At the same time, operators must maintain creativity and quality while managing rising costs across the P&L. That requires disciplined operations, thoughtful design and a clear understanding of what truly creates value for the guest. Impression through design matters, but without genuine hospitality and human connection it does not have nearly the same impact.
Luersen: The most persistent operational challenge continues to center on people—specifically attracting, retaining and developing great talent in an industry where expectations have evolved significantly. Today’s workforce is looking for purpose, flexibility and clear growth opportunities, not just a paycheck. As leaders, we must meet those expectations in a genuine and sustainable way.
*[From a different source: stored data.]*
Lemma SpMMCsrKernel_writes_only_its_cells_witness :
  let cfg := SpMM.mkLaunch (SpMM.mkDim 1 2) (SpMM.mkDim 2 1) in
  let a := SpMM.mkArgs [10; 20]%float [] [0; 2; 3] [0; 1; 0] [] 2 2 3 [] [] 1 1 1 in
  let m := SpMM.mkMemory [0; 0; 5]%float [4; 4] [9] in
  let m' := SpMM.run (Op := SpMM.CopyLhs) (Red := SpMM.Sum) false false 2 cfg
                     (SpMM.threads cfg) a m in
  SpMM.arg_u m' = [4; 4] /\ SpMM.arg_e m' = [9] /\ SpMM.out m' !! 2%nat = Some 5%float.
Proof.
  cbn zeta.
  destruct (SpMMCsrKernel_writes_only_its_cells (Op := SpMM.CopyLhs) (Red := SpMM.Sum)
              false false
              (SpMM.mkArgs [10; 20]%float [] [0; 2; 3] [0; 1; 0] [] 2 2 3 [] [] 1 1 1)
              (SpMM.mkLaunch (SpMM.mkDim 1 2) (SpMM.mkDim 2 1))
              (SpMM.threads (SpMM.mkLaunch (SpMM.mkDim 1 2) (SpMM.mkDim 2 1))) 2
              (SpMM.mkMemory [0; 0; 5]%float [4; 4] [9]))
    as (_ & _ & _ & Hargs & Hout).
  - intros t Ht. exact Ht.
  - simpl. lia.
  - simpl. lia.
  - simpl. lia.
  - simpl. lia.
  - destruct (Hargs eq_refl) as [Hu He]. destruct (Hout 2%nat) as (Ho & _ & _).
    + simpl. lia.
    + split; [exact Hu|]. split; [exact He|]. exact Ho.
Defined.

Lemma SpMMCsrKernel_stores_args_witness :
  let Op := SpMM.Build_BinaryOp Z true false (fun lhs rhs => SpMM.ptr_get 0 lhs 0) in
  let Red := SpMM.Build_ReduceOp Z 0 true
               (fun acc val uid eid => if fst (fst acc) <? val then (val, uid, eid) else acc) in
  let cfg := SpMM.mkLaunch (SpMM.mkDim 1 2) (SpMM.mkDim 2 1) in
  let a := SpMM.mkArgs [10; 20] [] [0; 2; 3] [0; 1; 0] [] 2 2 3 [] [] 1 1 1 in
  SpMM.arg_u (SpMM.run (Op := Op) (Red := Red) false false 2 cfg (rev (SpMM.threads cfg)) a
                       (SpMM.mkMemory [0; 0] [7; 7] [])) !! 0%nat = Some 1.
Proof.
  cbn zeta.
  refine (proj1 (SpMMCsrKernel_stores_args
            (Op := SpMM.Build_BinaryOp Z true false (fun lhs rhs => SpMM.ptr_get 0 lhs 0))
            (Red := SpMM.Build_ReduceOp Z 0 true
               (fun acc val uid eid => if fst (fst acc) <? val then (val, uid, eid) else acc))
            false false
            (SpMM.mkArgs [10; 20] [] [0; 2; 3] [0; 1; 0] [] 2 2 3 [] [] 1 1 1)
            (SpMM.mkLaunch (SpMM.mkDim 1 2) (SpMM.mkDim 2 1))
            (rev (SpMM.threads (SpMM.mkLaunch (SpMM.mkDim 1 2) (SpMM.mkDim 2 1)))) 2
            (SpMM.mkMemory [0; 0] [7; 7] []) 0 0 eq_refl _ _ _ _ _ _ _ _ _ _ _) eq_refl _).
  - simpl. lia.
  - simpl. lia.
  - simpl. lia.
  - simpl. lia.
  - simpl. lia.
  - simpl. lia.
  - apply Permutation_sym, Permutation_rev.
  - simpl. lia.
  - simpl. lia.
  - simpl. lia.
  - simpl. lia.
  - simpl. lia.
Defined.

(** ** COO entry removal, applied twice, and by edge type *)

Section RemoveIfTwice.
Import RemoveIf.
Context {DType : Type} (dtype_ne : DType -> DType -> bool) (dfill : DType).

Lemma map_rd_seq (l : list Z) :
  map (fun i => l.[Z.of_nat i]) (seq 0 (length l)) = l.
Proof.
  transitivity (firstn (length l) l); [|apply firstn_all].
  rewrite <- (map_nth_seq 0 l (length l)) by lia.
  apply map_ext. intros i. unfold rd. now rewrite Nat2Z.id.
Qed.

Lemma filter_all {A : Type} (f : A -> bool) (l : list A) :
  (forall x, In x l -> f x = true) -> List.filter f l = l.
Proof.
  induction l as [|a l IH]; intros Hall; [reflexivity|]. simpl.
  rewrite (Hall a) by now left. f_equal. apply IH. intros x Hx. apply Hall. now right.
Qed.

(** The result of [COORemoveIf], read through the kept positions. *)
Lemma COORemoveIf_kept (coo : COOMatrix) (values : list DType) (criteria : DType) :
  COORemoveIf dtype_ne dfill coo values criteria =
  let ks := kept dtype_ne dfill coo values criteria in
  {| coo_num_rows := coo_num_rows coo;
     coo_num_cols := coo_num_cols coo;
     coo_row := map (fun i => (coo_row coo).[Z.of_nat i]) ks;
     coo_col := map (fun i => (coo_col coo).[Z.of_nat i]) ks;
     coo_data := Some (map (fun i => eid_at (coo_data coo) (Z.of_nat i)) ks) |}.
Proof.
  pose proof (fold_step_invariant dtype_ne dfill coo values criteria
                (seq 0 (length (coo_row coo)))
                {| new_row_data := replicate (length (coo_row coo)) 0;
                   new_col_data := replicate (length (coo_row coo)) 0;
                   new_eid_data := replicate (length (coo_row coo)) 0;
                   cursor := 0 |} (length (coo_row coo))) as Hinv.
  cbn [new_row_data new_col_data new_eid_data cursor] in Hinv.
  rewrite !length_replicate, length_seq in Hinv.
  destruct Hinv as (_ & _ & _ & _ & Hr & Hc & He); auto.
  unfold COORemoveIf. cbn zeta. rewrite Hr, Hc, He. reflexivity.
Qed.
This trend manifests itself in “all things about culture.”
At the same time, we are balancing leaner labor models with higher guest expectations. This requires being very intentional about how and where we deploy our teams, ensuring the right people are focused on the moments that matter most in the guest journey. Technology tools are increasingly effective in alleviating some behind the scenes duties, allowing greater focus on the guest experience. Retention today is driven by culture, leadership and connection to work, and we are investing heavily in leadership development and team engagement to build resilient, high performing organizations.
Roby: One of the biggest challenges we are facing continues to be labor. We’re still seeing persistent cost pressure, but at the same time, there’s a real need to retain strong culture and deliver a high level of service. Balancing cost control and people investment is an ongoing focus.
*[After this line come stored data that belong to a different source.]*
Tactic Notation "seq_returns" constr(Em) constr(Ek)
    "as" ident(H) ident(He) ident(Hs) :=
  lazymatch type of Em with
  | ending ?m = _ =>
      lazymatch type of Ek with
      | ending ?k = _ =>
          assert (H := seq_returns m k ltac:(auto 12 with framed)
                         ltac:(auto 12 with framed) Em Ek);
          destruct H as (H & He & Hs)
      end
  end.

Lemma seq_throws (m k : M unit) :
  framed m -> framed k ->
  (exists e, ending m = Throw e) \/ (exists e, ending k = Throw e) ->
  exists e, ending (bind m (fun _ => k)) = Throw e.
Proof.
  intros Hm Hk H. rewrite ending_bind by auto.
  destruct H as [[e He]|H]; [rewrite He; eauto|].
  destruct (ending_unit m) as [->|[e ->]]; eauto.
Qed.

Lemma flat_map_nil {A B} (f : A -> list B) l :
  (forall x, In x l -> f x = []) -> flat_map f l = [].
Proof.
  induction l as [|x l IH]; simpl; intros H; [reflexivity|].
  rewrite (H x), IH by auto. reflexivity.
Qed.

Lemma wellShaped_spec p :
  wellShaped p = true <->
    Forall (fun c : doc => arrayOrUndefined (c !! "RequestedTaskIDs") = true) (clients p)
    /\ Forall (fun w : doc => arrayOrUndefined (w !! "AvailableSlots") = true) (workers p)
    /\ Forall (fun t : doc => arrayOrUndefined (t !! "RequiredSkills") = true
                              /\ arrayOrUndefined (t !! "PreferredPhases") = true) (tasks p).
Proof.
  unfold wellShaped. rewrite !andb_true_iff, !forallb_forall, !List.Forall_forall.
  split.
  - intros [[Hc Hw] Ht]. split; [|split]; auto.
    intros t Hin. apply andb_true_iff. now apply Ht.
  - intros (Hc & Hw & Ht). repeat split; auto.
    intros t Hin. apply andb_true_iff. now apply Ht.
Qed.

Lemma validationPasses_wellShaped J p :
  wellShaped p = true ->
  ending (validationPasses J p) = Ok tt
  /\ emittedErrors (validationPasses J p) = passErrors J p
  /\ emittedSuggestions (validationPasses J p) = passSuggestions J p.
Proof.
  intros Hp. apply wellShaped_spec in Hp as (Hc & Hw & Ht).
  assert (Ec : Forall (fun c => ending (validateClient J (allTaskIds p) c) = Ok tt) (clients p)).
  { eapply List.Forall_impl; [|exact Hc]. intros c H. now rewrite ending_validateClient, H. }
  assert (Ew : Forall (fun w => ending (validateWorker w) = Ok tt) (workers p)).
  { eapply List.Forall_impl; [|exact Hw]. intros w H. now rewrite ending_validateWorker, H. }
  assert (Et : Forall (fun t => ending (validateTask (allWorkerSkills p) t) = Ok tt) (tasks p)).
  { eapply List.Forall_impl; [|exact Ht]. intros t [H1 H2]. now rewrite ending_validateTask, H1, H2. }
  assert (Es : Forall (fun s => ending (skillCoverage (allWorkerSkills p) s) = Ok tt)
                      (allRequiredSkills p)).
  { apply List.Forall_forall. intros s _. apply ending_skillCoverage. }
  apply forEach_returns in Ec as (Ec1 & Ec2 & Ec3); [|auto with framed].
  apply forEach_returns in Ew as (Ew1 & Ew2 & Ew3); [|auto with framed].
  apply forEach_returns in Et as (Et1 & Et2 & Et3); [|auto with framed].
  apply forEach_returns in Es as (Es1 & Es2 & Es3); [|auto with framed].
  destruct (checkDuplicates_emitted "ClientID" EntityType.clients (clients p)) as (D1 & _ & D1s).
  destruct (checkDuplicates_emitted "WorkerID" EntityType.workers (workers p)) as (D2 & _ & D2s).
  destruct (checkDuplicates_emitted "TaskID" EntityType.tasks (tasks p)) as (D3 & _ & D3s).
  unfold validationPasses, passErrors, passSuggestions.
  rewrite <- Ec2, <- Ew2, <- Et2, <- Es2, <- Ec3.
  assert (Ws : emittedSuggestions (forEach (workers p) validateWorker) = []).
  { rewrite Ew3. apply flat_map_nil. intros w Hin.
    rewrite List.Forall_forall in Hw. unfold emittedSuggestions.
    now rewrite emitted_validateWorker by auto. }
  assert (Ts : emittedSuggestions (forEach (tasks p) (validateTask (allWorkerSkills p))) = []).
  { rewrite Et3. apply flat_map_nil. intros t Hin.
    rewrite List.Forall_forall in Ht. destruct (Ht t Hin). unfold emittedSuggestions.
    now rewrite emitted_validateTask by auto. }
  assert (Ss : emittedSuggestions
                 (forEach (allRequiredSkills p) (skillCoverage (allWorkerSkills p))) = []).
  { rewrite Es3. apply flat_map_nil. intros s _. unfold emittedSuggestions.
    now rewrite emitted_skillCoverage. }
  seq_returns Et1 Es1 as S6 S6e S6s.
  seq_returns Ew1 S6 as S5 S5e S5s.
  seq_returns Ec1 S5 as S4 S4e S4s.
  seq_returns D3 S4 as S3 S3e S3s.
  seq_returns D2 S3 as S2 S2e S2s.
  seq_returns D1 S2 as S1 S1e S1s.
  split; [exact S1|]. split.
  - rewrite S1e, S2e, S3e, S4e, S5e, S6e. reflexivity.
  - rewrite S1s, S2s, S3s, S4s, S5s, S6s, D1s, D2s, D3s, Ws, Ts, Ss. simpl.
    now rewrite app_nil_r.
Qed.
We’re also dealing with rising costs across virtually every line item, from goods and services to insurance and utilities. That’s forcing operators to be much more disciplined and intentional in how they run their businesses, with a sharper focus on how to operate efficiently without compromising the guest experience.
When it comes to distribution, the landscape is increasingly fragmented and maintaining rate integrity while also driving profitable demand has become more complex than ever. It requires a very strategic approach to channel management to make sure we’re not sacrificing long-term value for short-term gains.
Sims: The biggest challenge is protecting profitability while maintaining service standards. Hotels are navigating higher operating costs and ongoing labor constraints, both in terms of staffing and rising wages, while also dealing with increased expenses. The pressure is not just on finding talent, but on running more efficiently without weakening the guest experience.
That really comes down to balancing efficiency with guest experience. Teams need to be more thoughtful about how they deploy resources and more intentional about where service moments matter most, especially as guest expectations continue to rise.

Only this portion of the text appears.